During the half-year ended September 30, the group experienced strong local demand in all sugar activities and achieved good market share gains.
However, the company said on December 6 that the interim period “presented several additional hurdles to navigate,” such as hyperinflationary effects and higher input costs in Zimbabwe, a disappointing grinding performance in South Africa due to maintenance delays linked to Covid, as well as significant challenges and losses linked to the civil riots in South Africa in July.
All of these challenges also weighed on the income and profits of the real estate business, although the hurdles were countered by “much lower finance charges” which Tongaat said contributed to the growth in the group’s pre-tax profit. over the period of more than 20%.
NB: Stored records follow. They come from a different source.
(* ===== verification/Session.v ===== *)
(** * Sessions

    Models [src/src/session.rs] on the directory, the heap, the root header and
    the layouts behind the directory: creating, adopting and removing a channel,
    and reaping a dead participant.  The memory the layouts' bodies live in is a
    state of its own; how it is reached is an argument. *)

From S2P Require Import Prelude Atomic Alloc Bytes Schema Header Mem Heap TalcGeo Talc TalcInit TalcSpec HeapConc Dir.
From S2P Require Import Queue Channel Duplex.

(** ** Errors *)

Inductive ChannelCreateError := InvalidCapacity | Exhausted.

(** [session::AdmitError]; each case hands the port back. *)
Inductive ChannelAdmitError :=
| AdmitWrongRegion (p : Port) | AdmitStale (p : Port) | AdmitOccupied (p : Port)
| AdmitTerminal (p : Port) | AdmitOrphaned (p : Port) | AdmitOpen (p : Port).

(** [RemoveError]; each case hands the channel back. *)
Inductive RemoveError := RemoveBusy | RemoveEvidence.

(** The match of [Session::adopt] on a refusal. *)
Definition role_admit_error (port : Port) (e : RoleAdmitError) : ChannelAdmitError :=
  match e with
  | RoleStale => AdmitStale port
  | RoleOccupied => AdmitOccupied port
  | RoleTerminal => AdmitTerminal port
  | RoleOrphaned => AdmitOrphaned port
  | RoleOpen => AdmitOpen port
  end.

(** ** State *)

(** What a session reaches: the directory with the heap behind it, the
    membership word of the heap's header, the header of the directory, the root,
    and the bodies of the layouts. *)
Record session (H D B : Type) `{SharedLayout D} := mkSession {
  ss_world : world H;
  ss_heap_members : Z;
  ss_header : RcHeader D;
  ss_root : Root;
  ss_bodies : B;
}.
Arguments mkSession {H D B _}. Arguments ss_world {H D B _}. Arguments ss_heap_members {H D B _}.
Arguments ss_header {H D B _}. Arguments ss_root {H D B _}. Arguments ss_bodies {H D B _}.

Section Session.
Context {H D B : Type} `{HO : HeapOps H} `{HD : SharedLayout D}.
(** The caller's view, as in [Dir]. *)
Context (rg : Region) (heap_base : Z) (heap_region : RegionId) (usable_lower usable_length : Z).
Abbreviation S := (session H D B).

Definition on_dir {A} (p : prog (world H) A) : prog S A :=
  on_part ss_world (λ w s, mkSession w (ss_heap_members s) (ss_header s) (ss_root s) (ss_bodies s)) p.

(** The heap's handle shares the mutation word and the heap with the
    directory. *)
Definition on_heap {A} (p : prog (shared H) A) : prog S A :=
  on_part (λ s, mkShared (w_mutation (ss_world s)) (ss_heap_members s) (w_heap (ss_world s)))
    (λ h s, let w := ss_world s in
       mkSession (mkWorld (w_dir w) (w_slabs w) (w_headers w) (sh_mutation h) (sh_heap h)) (sh_members h)
         (ss_header s) (ss_root s) (ss_bodies s)) p.

Definition on_dir_header {A} (p : prog (RcHeader D) A) : prog S A :=
  on_part ss_header (λ h s, mkSession (ss_world s) (ss_heap_members s) h (ss_root s) (ss_bodies s)) p.

Definition on_root {A} (p : prog Root A) : prog S A :=
  on_part ss_root (λ r s, mkSession (ss_world s) (ss_heap_members s) (ss_header s) r (ss_bodies s)) p.

(** ** Recovery *)

(** [RecoveryHandler] *)
Record RecoveryHandler := mkHandler {
  rh_schema : SchemaKey;
  rh_profile : AbiProfile;
  rh_run : Id → RecordedLayout → Z → Z → prog S (option bool);
}.

(** [RecoveryHandler::of] of a layout [T] whose [Layout::recover] is
    [recover]. *)
Definition handler_of {T} `{HT : SharedLayout T} (on_header : ∀ A, Z → prog (RcHeader T) A → prog S A)
    (recover : Info → Z → Z → Z → prog S (option bool)) : RecoveryHandler :=
  mkHandler (SCHEMA (T := T)) NATIVE (recover_layout rg (@on_dir) on_header recover).

Definition handles (recorded : RecordedLayout) (h : RecoveryHandler) : bool :=
  bool_decide (rh_schema h = rl_schema recorded) && bool_decide (rh_profile h = rl_profile recorded).

(** The visitor of [Session::scan_recovery]: exactly one handler has to match. *)
Definition recover_visit (handlers : list RecoveryHandler) (dead live : Z) (id : Id) (recorded : RecordedLayout)
    : prog S (option bool) :=
  match List.filter (handles recorded) handlers with
  | [h] => rh_run h id recorded dead live
  | _ => Ret (Some false)
  end.

(** [Session::scan_recovery]; [handlers] are the built-in ones and the
    caller's. *)
Definition scan_recovery (handlers : list RecoveryHandler) (fuel : nat) (dead live : Z) : prog S (option bool) :=
  do r <- scan rg (@on_dir) (recover_visit handlers dead live) fuel;
  Ret (match r with
       | None => None
       | Some (Ok complete) => Some complete
       | Some (Err _) => Some false
       end).

(** The end of [Recovery::reap_with], the transaction settled. *)
Definition reap_settled (handlers : list RecoveryHandler) (fuel : nat) (member : Member) : prog S (option bool) :=
  let dead := member_slot member in
  let live := member_slot (rg_member rg) in
  do finished <- on_heap (finish_recovery dead);
  if negb finished then Ret (Some false) else
  do first <- scan_recovery handlers fuel dead live;
  match first with
  | Some true =>
    do second <- scan_recovery handlers fuel dead live;
    match second with
    | Some true =>
      do _ <- on_dir_header (recover_member dead);
      do member_left <- on_dir_header (has_member dead);
      if member_left then Ret (Some false) else
      do released <- on_root (release_dead member);
      Ret (Some released)
    | second => Ret second
    end
  | first => Ret first
  end.

(** [Recovery::reap_with]: whether the participant was reaped; otherwise the
    authority is handed back. *)
Definition reap_with (debug : bool) (handlers : list RecoveryHandler) (fuel : nat) (member : Member)
    : prog S (option bool) :=
  if bool_decide (member = rg_member rg) then Ret (Some false) else
  let dead := member_slot member in
  do owner <- on_dir transaction_owner;
  match owner with
  | None => reap_settled handlers fuel member
  | Some owner =>
    if negb (owner =? dead) then Ret (Some false) else
    do r <- on_dir (recover rg heap_base heap_region debug fuel dead);
    match r with
    | None => Ret None
    | Some (Err _) => Ret (Some false)
    | Some (Ok _) => reap_settled handlers fuel member
    end
  end.

(** [Session::assume_dead] *)
Definition assume_dead (peer : Member) : prog S (option Member) := on_root (Region_mark_dead peer).

(** ** Channels *)

Section Channels.
Context {V X : Type} (token : SchemaKey) (header slot body : Layout).
(** The duplex of an identifier with the state tokens are released on, and the
    header at an offset. *)
Context (on_duplex : ∀ A, Id → prog (Duplex V * X) A → prog S A).
Arguments on_duplex {A}.

#[local] Instance duplex_layout : SharedLayout (Duplex V) := Duplex_Layout V header slot body token.
Context (on_header : ∀ A, Z → prog (RcHeader (Duplex V)) A → prog S A).
Arguments on_header {A}.

(** [Session::create_channel]; [zeroed] is a header of zero bytes. *)
Definition create_channel (zeroed : RcHeader (Duplex V)) (fuel : nat) (capacity : Z)
    : prog S (option (result (Role * Port) ChannelCreateError)) :=
  match duplex_geometry header slot capacity with
  | Err _ => Ret (Some (Err InvalidCapacity))
  | Ok g =>
    do created <- on_dir (create_in rg heap_base heap_region zeroed fuel capacity (dg_layout g));
    match created with
    | None => Ret None
    | Some (Err _) => Ret (Some (Err Exhausted))
    | Some (Ok inner) =>
      let id := mkChannelId inner capacity in
      do c <- on_duplex inner (on_roles (creator g id (member_slot (rg_member rg))));
      Ret (Some (Ok (c.1, mkPort id 1 c.2)))
    end
  end.

(** [Session::adopt]: a refused channel drops its mapping, which leaves the header. *)
Definition session_adopt (port : Port) : prog S (option (result Role ChannelAdmitError)) :=
  let inner := ch_inner (port_id port) in
  if negb (bool_decide (id_region inner = rg_region rg)) then Ret (Some (Err (AdmitWrongRegion port))) else
  do opened <- open rg (@on_dir) (@on_header) inner (ch_capacity (port_id port) : Config (T := Duplex V));
  match opened with
  | None => Ret None
  | Some (Err _) => Ret (Some (Err (AdmitOpen port)))
  | Some (Ok offset) =>
    do capacity <- on_header offset (act i <- (λ h, (h_info h, h)); Ret i);
    do r <- on_duplex inner (on_roles (adopt header slot rg (map_start (rg_map rg) + offset) capacity (member_slot (rg_member rg)) port));
    match r with
    | Ok role => Ret (Some (Ok role))
    | Err e => do _ <- on_header offset (leave (member_slot (rg_member rg))); Ret (Some (Err (role_admit_error port e)))
    end
  end.

(** [Session::remove] of the channel of role [r], mapped at [offset]; [unique]
    is whether this is its only handle. *)
Definition remove (release : V → X → bool * X) (r : Role) (offset : Z) (unique : bool) (attempts : list bool) (fuel : nat)
    : prog S (option (result unit RemoveError)) :=
  let inner := ch_inner (r_id r) in
  if negb unique then Ret (Some (Err RemoveBusy)) else
  do matches <- on_dir (id_matches rg inner (mkLayoutId (rg_region rg) offset));
  if negb matches then Ret (Some (Err RemoveBusy)) else
  do closed <- on_duplex inner (close_with release r attempts fuel);
  match closed with
  | None => Ret None
  | Some (Err CloseBusy) => Ret (Some (Err RemoveBusy))
  | Some (Err CloseEvidence) => Ret (Some (Err RemoveEvidence))
  | Some (Ok _) =>
    do unowned <- on_duplex inner (on_roles (peer_is_unowned r));
    if negb unowned then Ret (Some (Err RemoveBusy)) else
    do parts <- on_duplex inner (on_roles (into_closed r unique));
    if negb parts then Ret (Some (Err RemoveBusy)) else
    match duplex_geometry header slot (ch_capacity (r_id r)) with
    | Err _ => Ret None
    | Ok g =>
      do removed <- on_dir (remove_in rg heap_base heap_region usable_lower usable_length inner (rg_region rg) offset header (dg_layout g));
      Ret (match removed with
           | None => None
           | Some (Ok _) => Some (Ok tt)
           | Some (Err _) => Some (Err RemoveBusy)
           end)
    end
  end.
End Channels.
End Session.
However, during the period the effective tax rate for the period was 97% due to the lack of provision of deferred tax assets for tax losses in South Africa and the net monetary loss not deductible; and since the majority of profits are generated in Zimbabwe, and interest and taxes are borne in South Africa, Tongaat’s profit share for the period is negative.
Taking all this into account, Tongaat on Monday said it would report a loss of Rand 224 million for the period, which equates to a loss of a Rand 1.66 share.
His overall loss for the period would be around 175 million Rand, or 1.30 Rand per share.
The publication of the interim results is scheduled for December 9.